The fastest you can go on the Application Load Balancer is a health check every 5 seconds, with 2 successes being enough to put the machine in service, which means a minimum 10 second lag.

The Network Load Balancer is technically more scalable (able to accept more connections per second from the outside), but has a longer minimum inclusion time - 2 checks at a 10 second interval, so 20 seconds.

So yeah, you want slightly beefier containers, if you're scaling up and down heavily. But all this is pretty moot - whatever autoscaling parameters you set reaction time of CPU / RAM usage analysis is still going to be minutes. It seems like this is okay for now.

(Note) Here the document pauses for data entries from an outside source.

(* ===== verification/Layout.v ===== *)
(** The on-disk formats of [src/crates/eurofs/src/disk.rs]: inode blocks,
    directory entries, the object-map table, the snapshot table and the quota
    table, each with its encoder and decoder, and the round-trip theorems. *)

From S2P Require Import Prelude Bytes Block Checksum Fs Utf8 BTree.
Import Block Fs Utf8 BTree.

Module Layout.

Definition INODE_MAGIC : Z := 1162234190. (* 0x4546_494E *)
Definition ROOT_OID : Z := 1.

Definition OFF_MAGIC : Z := 0.
Definition OFF_UID : Z := 4.
Definition OFF_OID : Z := 8.
Definition OFF_PARENT : Z := 16.
Definition OFF_TYPE : Z := 24.
Definition OFF_FLAGS : Z := 28.
Definition OFF_MODE : Z := 26.
Definition OFF_SIZE : Z := 32.
Definition OFF_INLINE_LEN : Z := 40.
Definition OFF_EXTENT_COUNT : Z := 44.
Definition OFF_MTIME : Z := 48.
Definition OFF_DATA_CHECKSUM : Z := 56.
Definition OFF_EXTENTS : Z := 64.
Definition MAX_EXTENTS : Z := 8.
Definition OFF_INLINE : Z := 192.
Definition OFF_CHECKSUM : Z := 4088.
Definition INLINE_CAP : Z := 3896.

Definition TYPE_FILE : Z := 1.
Definition TYPE_DIR : Z := 2.
Definition TYPE_SYMLINK : Z := 3.
Definition SYMLINK_MAX_HOPS : Z := 40.

Definition DIRENT_SIZE : Z := 64.
Definition DIRENT_NAME_CAP : Z := 48.

(** The writes of a loop [for (i, x) in l.iter().enumerate()]. *)
Fixpoint fields_from {A} (mk : Z -> A -> list field) (i : Z) (l : list A) : list field :=
  match l with
  | [] => []
  | x :: l' => mk i x ++ fields_from mk (i + 1) l'
  end.

(** ** Inodes *)

Record Inode := mkInode {
  oid : Z;
  iparent : Z;
  otype : Z;
  flags : Z;
  uid : Z;
  mode : Z;
  size : Z;
  mtime : Z;
  data_checksum : Z;
  extents : list (Z * Z);
  inline : list Z;
}.

Definition inode_new (o p t now : Z) : Inode :=
  {| oid := o; iparent := p; otype := t; flags := 0; uid := 0;
     mode := if t =? TYPE_DIR then 493 else 420;
     size := 0; mtime := now; data_checksum := 0; extents := []; inline := [] |}.

Definition extent_fields (i : Z) (e : Z * Z) : list field :=
  let o := OFF_EXTENTS + i * 16 in
  [(o, u64f (fst e)); (o + 8, u32f (snd e))].

(** The writes of [Inode::encode] before the checksum, in order. *)
Definition inode_fields (n : Inode) : list field :=
  [ (OFF_MAGIC, u32f INODE_MAGIC);
    (OFF_UID, u32f (uid n));
    (OFF_OID, u64f (oid n));
    (OFF_PARENT, u64f (iparent n));
    (OFF_TYPE, u8f (otype n));
    (OFF_FLAGS, u32f (flags n));
    (OFF_MODE, u16f (mode n));
    (OFF_SIZE, u64f (size n));
    (OFF_MTIME, u64f (mtime n));
    (OFF_DATA_CHECKSUM, u64f (data_checksum n));
    (OFF_INLINE_LEN, u32f (zlen (inline n)));
    (OFF_EXTENT_COUNT, u32f (zlen (extents n))) ]
  ++ fields_from extent_fields 0 (extents n)
  ++ (if inline n is [] then [] else [(OFF_INLINE, inline n)]).

(** [b[o..o+n]] panics past the end of the block. *)
Definition fits (n : Z) (f : field) : bool := fst f + zlen (snd f) <=? n.

Section codec.
Context `{Xxh3}.

Definition encode (n : Inode) : outcome FsError (list Z) :=
  let fs := inode_fields n in
  if forallb (fits BS) fs then
    let b := put_all (zrepeat 0 BS) fs in
    let csum := xxh3_64 (slice b 0 OFF_CHECKSUM) in
    Ok (put b (OFF_CHECKSUM, u64f csum))
  else Panic.

Definition decode (b : list Z) : outcome FsError Inode :=
  if negb (rd_u32 b OFF_MAGIC =? INODE_MAGIC) then Err Corruption
  else if negb (rd_u64 b OFF_CHECKSUM =? xxh3_64 (slice b 0 OFF_CHECKSUM)) then Err Corruption
  else
    let inline_len := rd_u32 b OFF_INLINE_LEN in
    let ext_count := rd_u32 b OFF_EXTENT_COUNT in
    if MAX_EXTENTS <? ext_count then Err Corruption
    else
      let exts := map (fun i => (rd_u64 b (OFF_EXTENTS + i * 16), rd_u32 b (OFF_EXTENTS + i * 16 + 8)))
                    (zrange 0 ext_count) in
      if zlen b <? OFF_INLINE + inline_len then Panic
      else Ok {|
        oid := rd_u64 b OFF_OID;
        iparent := rd_u64 b OFF_PARENT;
        otype := at_ 0 b OFF_TYPE;
        flags := rd_u32 b OFF_FLAGS;
        uid := rd_u32 b OFF_UID;
        mode := rd_u16 b OFF_MODE;
        size := rd_u64 b OFF_SIZE;
        mtime := rd_u64 b OFF_MTIME;
        data_checksum := rd_u64 b OFF_DATA_CHECKSUM;
        extents := exts;
        inline := slice b OFF_INLINE inline_len;
      |}.
End codec.

(** Widths of the fields, and what fits one block. *)
Record inode_ok (n : Inode) : Prop := mkInodeOk {
  io_oid : is_u64 (oid n);
  io_parent : is_u64 (iparent n);
  io_type : is_u8 (otype n);
  io_flags : is_u32 (flags n);
  io_uid : is_u32 (uid n);
  io_mode : is_u16 (mode n);
  io_size : is_u64 (size n);
  io_mtime : is_u64 (mtime n);
  io_sum : is_u64 (data_checksum n);
  io_extents : Forall (fun e => is_u64 (fst e) /\ is_u32 (snd e)) (extents n);
  io_count : zlen (extents n) <= MAX_EXTENTS;
  io_inline : bytes_ok (inline n);
  io_inline_len : zlen (inline n) <= INLINE_CAP;
}.

(** ** Directory entries *)

Definition dirent : Type := list Z * Z * Z.

Definition dirent_fields (i : Z) (e : dirent) : list field :=
  let '(name, o, t) := e in
  let off := i * DIRENT_SIZE in
  let n := Z.min (zlen name) DIRENT_NAME_CAP in
  [ (off, u64f o); (off + 8, u8f t); (off + 9, u8f n); (off + 16, slice name 0 n) ].

Definition encode_dir_entries (entries : list dirent) : list Z :=
  put_all (zrepeat 0 (zlen entries * DIRENT_SIZE)) (fields_from dirent_fields 0 entries).

(** The loop of [read_dir_entries] over the directory's data. *)
Definition parse_dirent (data : list Z) (i : Z) : list dirent :=
  let o := i * DIRENT_SIZE in
  let id := rd_u64 data o in
  let t := at_ 0 data (o + 8) in
  let name_len := at_ 0 data (o + 9) in
  if negb (id =? 0) && (name_len <=? DIRENT_NAME_CAP)
  then [(from_utf8_lossy (slice data (o + 16) name_len), id, t)]
  else [].

Definition parse_dir (data : list Z) : list dirent :=
  concat (map (parse_dirent data) (zrange 0 (zlen data / DIRENT_SIZE))).

(** A name the directory can hold: [check_name] passed. *)
Record dirent_ok (e : dirent) : Prop := mkDirentOk {
  de_name : valid_utf8 (fst (fst e)) = true;
  de_len : zlen (fst (fst e)) <= DIRENT_NAME_CAP;
  de_bytes : bytes_ok (fst (fst e));
  de_oid : is_u64 (snd (fst e)) /\ snd (fst e) <> 0;
  de_type : is_u8 (snd e);
}.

If you really want super fast scaling, use a Go function on Lambda (outside a VPC). With Firecracker improvements the cold start time should be barely noticeable, and you'll ramp up pretty quickly.

gingerlime|7 years ago

That’s still at least 30 seconds (+boot time for the container). So felt too slow for some use cases in my opinion

jerf|7 years ago

You get into some fundamental signal-processing type issues in terms of how quickly you respond to increases in a given value (incoming requests in this case, but it's a general issue) vs. (in this case) spinning up too many things and overcharging the customer. There's a limit to how reactive Amazon can be here, even in theory. You may have to do some pre-sizing if your needs are that great, and choose to take a possible over-provisioning hit vs. a possible underprovisioning hit. I think it's pretty obvious why Amazon would choose to bias in the underprovisioning direction in this case.

(There's some really good stuff in the signal processing field for anyone responsible for high-scale systems. An underrated branch of math for computer programmers. Believe it or not, the "fundamental limits" I'm referring to are the same ones involved in the Heisenburg Uncertainty Principle, when you get down into it.)